American Born Chinese, page 27

Gene Leun Yang used the symbol of a transformer toy to remind readers that no matter how hard we try to change our exterior, our true form still lies beneath. The herbalist’s wife in American Born Chinese says “It’s easy to become anything you wish, so long as you’re willing to forfeit your soul” (page 27). This is the beginning of a lot of problems that will take longer than people thought to solve.  Jin the main character of the book is searching for the normal    American life. he wants to be an American boy.  Jin doesn’t want the label of American-Chinese because that label adds a lot of issues in his school life. problems he faces are racism, bully’s, stereotypes, and people just assuming that he is related to anyone who looks like him. What he doesn’t understand is that everything comes with a price, small or big, in American Born  Chinese it just so happened that the price is your soul (page 27). This is definitely very tempting, you are able to change anything you want about yourself, anything!  If I was going to change myself I would change my fingers because there all crocked and are weirdly long, but other than that there isn’t anything I really want to change.
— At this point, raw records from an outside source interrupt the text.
(* ===== verification/SlabSpec.v ===== *)
(** * The promises of the kernel heap

    [kmalloc], [kzalloc] and [kfree] over the live allocations, and any
    sequence of requests and writes of a client against independent byte
    arrays. *)

From S2P Require Import Prelude MemoryH ListH Mem StringC PageAlloc PageAllocProof PageAllocSpec Slab SlabProof SlabFree.

Section calls.
Context {S : Type} `{!ListStore node S, !ListStoreLaws node S}.
Implicit Types (h : heap S) (F : gset Z) (L : gmap node (list node)).
Implicit Types (sl : gmap Z slab_info) (lg : gmap Z Z).

Abbreviation hbase h := (mem_map_base_pfn (hzone h)).
Abbreviation hlen h := (max_mapnr (hzone h)).

(** The order of the block that serves a large request of [size] bytes. *)
Definition block_order (size o : Z) : Prop :=
  0 <= o < MAX_ORDER /\ size <= PAGE_SIZE * 2 ^ o /\ (o = 0 \/ PAGE_SIZE * 2 ^ (o - 1) < size).

(** Why a request can be refused. *)
Definition out_of_memory F (size : Z) : Prop :=
  size = 0 \/ PAGE_SIZE * 2 ^ (MAX_ORDER - 1) < size \/ (size <= KMALLOC_MAX_SIZE /\ F = ∅) \/
  (KMALLOC_MAX_SIZE < size /\ exists o, block_order size o /\ forall p, ~ free_run F p o).

Lemma kmalloc_correct F0 h F L sl lg size :
  heap_inv F0 h F L sl lg -> 0 <= size ->
  exists p h', kmalloc size h = Some (p, h') /\
    ((p = 0 /\ h' = h /\ out_of_memory F size) \/
     exists cap F' L' sl' lg', size <= cap /\ (cap = KMALLOC_MIN_SIZE \/ cap < 2 * size) /\
       allocated F0 h sl lg p cap h' F' L' sl' lg').
Proof.
  intros Hi Hs. unfold kmalloc. destruct (Z.eqb_spec size 0) as [->|Hnz].
  { exists 0, h. split; [done|]. left. split; [done|]. split; [done|]. by left. }
  destruct (Z.ltb_spec KMALLOC_MAX_SIZE size) as [Hbig|Hsmall].
  - destruct (order_loop_correct size ltac:(lia)) as ([o|] & -> & Ho); cbn [mbind option_bind].
    2:{ exists 0, h. split; [done|]. left. split; [done|]. split; [done|]. by right; left. }
    destruct Ho as (Ho & Hle & Hmin). destruct (large_alloc F0 h F L sl lg o Hi Ho) as (r & z1 & -> & Hr). cbn [mbind option_bind].
    destruct r as [i|].
    + destruct Hr as (z2 & F' & L' & -> & Hpa & Hal). cbn [mbind option_bind]. rewrite Hpa. eexists _, _. split; [done|]. right.
      eexists _, F', L', sl, _. split; [exact Hle|]. split; [|exact Hal]. right. destruct Hmin as [->|Hmin].
      * change KMALLOC_MAX_SIZE with 2048 in Hbig. change (PAGE_SIZE * 2 ^ 0) with 4096. lia.
      * replace o with (o - 1 + 1) at 1 by lia. destruct (decide (o = 0)) as [->|]; [change (PAGE_SIZE * 2 ^ (0 - 1 + 1)) with 4096; change KMALLOC_MAX_SIZE with 2048 in Hbig; lia|].
        rewrite Z.pow_add_r by lia. lia.
    + destruct Hr as [-> Hno]. exists 0, h. split; [by destruct h|]. left. split; [done|]. split; [done|]. right; right; right.
      split; [done|]. by exists o.
  - destruct (kmalloc_index_correct size ltac:(lia)) as (c & -> & Hc & Hle & Hmin). cbn [mbind option_bind].
    destruct (slab_alloc_spec _ _ _ _ _ _ _ Hi Hc) as [[-> ->]|(a & h' & F' & L' & sl' & -> & Hal)].
    + exists 0, h. split; [done|]. left. split; [done|]. split; [done|]. by right; right; left.
    + exists a, h'. split; [done|]. right. exists (csz c), F', L', sl', lg. split; [done|]. split; [|done].
      destruct (decide (c = 0)) as [->|Hc0]; [by left|right]. destruct Hmin as [->|Hmin]; [done|].
      unfold csz in *. replace (4 + c) with (4 + (c - 1) + 1) by lia. rewrite Z.pow_add_r by (change KMALLOC_CACHES with 8 in *; lia). lia.
Qed.

Lemma kfree_correct F0 h F L sl lg p n :
  heap_inv F0 h F L sl lg -> live (hbase h) sl lg p n ->
  exists h' F' L' sl' lg', kfree p h = Some h' /\ released F0 h sl lg p h' F' L' sl' lg'.
Proof.
  intros Hi Hl. pose proof Hi as [Hw Ht]. pose proof (hw_addr _ _ _ _ _ _ Hw) as Ha. unfold kfree.
  destruct Hl as [(i & s & Hsl & Ho & Hf & ->)|(i & o & Hlg & -> & ->)].
  - pose proof (hw_slab _ _ _ _ _ _ Hw _ _ Hsl) as [Hp Hc (pg & Hpg & Hfl & _) _ _].
    pose proof (object_not_null h i _ p Ha Hp Hc Ho). pose proof (object_in_page _ _ _ _ Hc Ho). pose proof (class_facts _ Hc).
    rewrite (proj2 (Z.eqb_neq p 0)) by lia.
    assert (virt_to_page (hzone h) p = i) as ->.
    { replace p with (va (hbase h) i + (p - va (hbase h) i)) by lia. apply virt_to_page_eq; [done|done|lia]. }
    rewrite Hpg. cbn [mbind option_bind]. rewrite Hfl.
    destruct (Z.lt_ge_cases (length (p :: si_free s)) (cnum (si_cache s))) as [Hlt|Hge].
    + destruct (slab_free_keep _ _ _ _ _ _ _ _ _ Hi Hsl Ho Hf Hlt) as (h' & L' & E & Hr). eexists h', F, L', _, lg. split; [exact E|exact Hr].
    + destruct (slab_free_last _ _ _ _ _ _ _ _ _ Hi Hsl Ho Hf Hge) as (h' & L' & E & Hr). eexists h', _, L', _, lg. split; [exact E|exact Hr].
  - destruct (hw_large _ _ _ _ _ _ Hw _ _ Hlg) as (Hb & pg & Hpg & Hor). pose proof (pow2_pos o ltac:(destruct Hb; lia)).
    assert (Hii : 0 <= i < hlen h) by (destruct Hb; lia). pose proof (va_range _ _ _ Ha Hii).
    rewrite (proj2 (Z.eqb_neq _ 0)) by (unfold PAGE_OFFSET in *; lia).
    assert (virt_to_page (hzone h) (va (hbase h) i) = i) as ->.
    { replace (va (hbase h) i) with (va (hbase h) i + 0) by lia. by apply virt_to_page_eq. }
    rewrite Hpg. cbn [mbind option_bind]. rewrite (hw_flags _ _ _ _ _ _ Hw i pg Hpg).
    2:{ destruct (sl !! i) as [s|] eqn:E; [exfalso|done]. destruct (hw_slab_used _ _ _ _ _ _ Hw i) as [_ []]; [by eexists|].
        exists i, o. split; [done|]. apply inblk_start. destruct Hb; lia. }
    rewrite Hor. destruct (large_free _ _ _ _ _ _ _ _ Hi Hlg) as (z' & F' & L' & E & Hr).
    rewrite (on_zone_eq _ h z') by done. eexists _, F', L', sl, _. split; [done|exact Hr].
Qed.

(** ** Writes of the clients *)

(** A free object shares no byte with a live allocation. *)
Lemma free_apart F0 h F L sl lg i s a p n x :
  heap_wk F0 h F L sl lg -> sl !! i = Some s -> a ∈ si_free s -> a <= x < a + csz (si_cache s) ->
  live (hbase h) sl lg p n -> ~ p <= x < p + n.
Proof.
  intros Hw Hi Ha Hx Hl Hx'. pose proof (hw_slab _ _ _ _ _ _ Hw _ _ Hi) as [Hp Hc _ _ Ho]. specialize (Ho a Ha).
  pose proof (object_in_page _ _ _ _ Hc Ho). destruct (live_frames _ _ _ _ _ _ _ _ _ Hw Hl Hx') as (j & Hj & Hv & Hwj).
  destruct (va_page (hbase h) i j (x - va (hbase h) i) (x - va (hbase h) j)) as [<- _]; [lia|lia|lia|].
  destruct Hwj as [(t & Hit & Hop & Hf & ->)|(k & o & Hk & Hin & _)].
  - simplify_eq. assert (Hap : a <> p) by (intros ->; done). destruct (objects_apart _ _ _ _ _ Hc Ho Hop Hap); lia.
  - destruct (hw_slab_used _ _ _ _ _ _ Hw i) as [_ []]; [by eexists|]. by exists k, o.
Qed.

Lemma heap_write F0 h F L sl lg m' :
  heap_inv F0 h F L sl lg -> (forall a n, mapped (ram h) a n -> mapped m' a n) ->
  (forall x, (forall p n, live (hbase h) sl lg p n -> ~ p <= x < p + n) -> m' !! x = ram h !! x) ->
  heap_inv F0 (set_ram m' h) F L sl lg.
Proof.
  intros [Hw Ht] Hmap Hout. split; [|done]. pose proof Hw as [Hz Ha Hca Hpa Hpd Hm Hsl Hlg Hfl Hsp Hsu Hlu Hla].
  split; cbn [set_ram hzone kmalloc_caches ram]; try done.
  - intros i Hi. by apply Hmap, Hm.
  - intros i s Hi. pose proof (Hsl i s Hi) as [Hp Hc (pg & Hpg & Hf & Hs & Hu & Hch) Hn Ho]. split; try done.
    exists pg. split_and!; try done. eapply fchain_agree; [|exact Hch]. intros a Hx x Hax. apply Hout. intros p n Hl.
    pose proof (class_facts _ Hc). apply (free_apart F0 h F L sl lg i s a p n x Hw Hi Hx); [lia|done].
Qed.

(** No allocation is live: every frame is back. *)
Lemma heap_drained F0 h F L sl lg :
  heap_inv F0 h F L sl lg -> (forall p n, ~ live (hbase h) sl lg p n) -> F = F0.
Proof.
  intros [Hw Ht] Hno. pose proof Hw as [Hz Ha Hca Hpa Hpd Hm Hsl Hlg Hfl Hsp Hsu Hlu Hla].
  assert (Hs : forall i, sl !! i = None).
  { intros i. destruct (sl !! i) as [s|] eqn:E; [exfalso|done]. pose proof (Ht i s E) as Hlt. destruct (Hsl i s E) as [Hp Hc _ Hn Ho].
    assert (Hall : forall a, object_of (hbase h) i (si_cache s) a -> a ∈ si_free s).
    { intros a Hoa. destruct (decide (a ∈ si_free s)) as [|Hna]; [done|]. exfalso. apply (Hno a (csz (si_cache s))). left. by exists i, s. }
    assert (Hsub : si_free (fresh_slab (hbase h) i (si_cache s)) ⊆+ si_free s).
    { pose proof (class_facts _ Hc). apply NoDup_submseteq; [apply NoDup_objects; lia|]. intros a Hx%fresh_objects; [by apply Hall|done]. }
    apply submseteq_length in Hsub. cbn in Hsub. rewrite length_objects in Hsub. lia. }
  apply set_eq. intros x. rewrite Hsp, Hs. split; [by left|]. intros [?|[[? ?]|(i & o & Hi & _)]]; [done|done|].
  exfalso. apply (Hno (va (hbase h) i) (PAGE_SIZE * 2 ^ o)). right. by exists i, o.
Qed.

End calls.

(** ** Initialization *)

Section init.
Context {S : Type} `{!ListStore node S, !ListStoreLaws node S}.
Implicit Types (h : heap S) (F : gset Z) (L : gmap node (list node)).

(** Caches [0 .. k) are set up. *)
Record caching h0 F (k : Z) h L : Prop := {
  ca_zone : zone_free (hzone h) F L;
  ca_same : mem_map (hzone h) = mem_map (hzone h0) /\ mem_map_base_pfn (hzone h) = mem_map_base_pfn (hzone h0) /\
    max_mapnr (hzone h) = max_mapnr (hzone h0);
  ca_ram : ram h = ram h0;
  ca_valid x : ls_valid (lists (hzone h)) x <-> ls_valid (lists (hzone h0)) x;
  ca_done c : 0 <= c < k -> kmalloc_caches h !! c = Some (KmemCache (csz c) (cnum c));
  ca_lists c : L !! Partial c = if decide (0 <= c < k) then Some [] else None;
}.

Lemma partial_not_in z F L c : zone_free z F L -> L !! Partial c = None -> ~ in_lists L (Partial c).
Proof.
  intros (B & Hz & _) Hn (hd & l & Hl & [E|Hx]%elem_of_cons); [subst; congruence|].
  destruct (zi_heads _ _ _ Hz hd) as [(o & -> & Ho)|(c' & -> & Hc)]; [by eexists| |].
  - destruct (zi_area _ _ _ Hz o Ho) as (l' & Hl' & _ & Hm). simplify_eq. by apply Hm in Hx as (? & ? & _).
  - by destruct (Hc l _ Hl Hx).
Qed.

Lemma class_size c : 0 <= c < KMALLOC_CACHES ->
  u64 (Z.shiftl KMALLOC_MIN_SIZE c) = csz c /\ u32 (PAGE_SIZE / csz c) = cnum c.
Proof.
  intros Hc. change KMALLOC_CACHES with 8 in Hc. unfold csz, cnum.
  assert (c = 0 \/ c = 1 \/ c = 2 \/ c = 3 \/ c = 4 \/ c = 5 \/ c = 6 \/ c = 7)
    as [->|[->|[->|[->|[->|[->|[->| ->]]]]]]] by lia; done.
Qed.

Lemma init_cache_spec h0 F k h L :
  caching h0 F k h L -> 0 <= k < KMALLOC_CACHES -> ls_valid (lists (hzone h0)) (Partial k) ->
  exists h' L', init_cache (Some h) k = Some h' /\ caching h0 F (k + 1) h' L'.
Proof.
  intros [Hz Hsm Hr Hv Hd Hl] Hk Hval. pose proof (Hl k) as Hlk. rewrite decide_False in Hlk by lia.
  pose proof Hz as (B & Hzi & _). destruct (class_size k Hk) as [Es En].
  destruct (ls_init_spec _ _ (Partial k) (zi_rep _ _ _ Hzi)) as (s & E & Hrep & Hvs).
  { rewrite delete_id by done. by apply (partial_not_in (hzone h) F). }
  { by apply Hv. }
  { intros l Hll. congruence. }
  unfold init_cache. cbn [mbind option_bind]. rewrite Es, En. unfold on_zone, on_lists. cbn [hzone]. rewrite E. cbn [mbind option_bind].
  eexists _, (<[Partial k := []]> L). split; [done|]. split; cbn [hzone ram kmalloc_caches set_hzone]; try done.
  - apply partial_insert; [done|done|done|]. by intros x ?%not_elem_of_nil.
  - intros x. rewrite <- Hv. apply Hvs.
  - intros c Hc. destruct (decide (c = k)) as [->|Hne]; [by rewrite lookup_insert_eq|]. rewrite lookup_insert_ne by done. apply Hd. lia.
  - intros c. destruct (decide (c = k)) as [->|Hne]; [rewrite lookup_insert_eq, decide_True by lia; done|].
    rewrite lookup_insert_ne by congruence. rewrite Hl. repeat case_decide; (done || lia).
Qed.

Lemma init_caches h0 F (n : nat) : forall k h L,
  caching h0 F k h L -> 0 <= k -> k + n <= KMALLOC_CACHES -> (forall c, 0 <= c < KMALLOC_CACHES -> ls_valid (lists (hzone h0)) (Partial c)) ->
  exists h' L', foldl init_cache (Some h) (seqZ k n) = Some h' /\ caching h0 F (k + n) h' L'.
Proof.
  induction n as [|n IH]; intros k h L Hc Hk Hn Hv.
  - exists h, L. split; [done|]. by replace (k + 0%nat) with k by lia.
  - rewrite seqZ_cons by lia. cbn [foldl]. destruct (init_cache_spec _ _ _ _ _ Hc) as (h1 & L1 & -> & Hc1); [lia|apply Hv; lia|].
    replace (Z.pred (Datatypes.S n)) with (Z.of_nat n) by lia. rewrite <- Z.add_1_r.
    destruct (IH (k + 1) h1 L1 Hc1) as (h2 & L2 & E & Hc2); [lia|lia|done|]. exists h2, L2. split; [done|].
    by replace (k + Datatypes.S n) with (k + 1 + n) by lia.
Qed.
For Jin though he’s changing a lot more than fingers he’s changing his whole body. He’s becoming Danny, Jin would not only lose himself becoming Danny he would lose his heritage his connection to his family, a friend and his way.  In the book Danny is a duplicate of Greg an American boy in Jin’s class, he is typical American boy he has blonde hair, curly, tall and he has a gang of boys around him at all times (page 33). In some ways Greg is an allusion to the all American boy and a foreshadow of the future. Jin wanted curly blonde hair because of Greg he wanted to be “White” (page 194). In the end you learn that no matter how you change yourself you will never be that person you have tried so hard to be.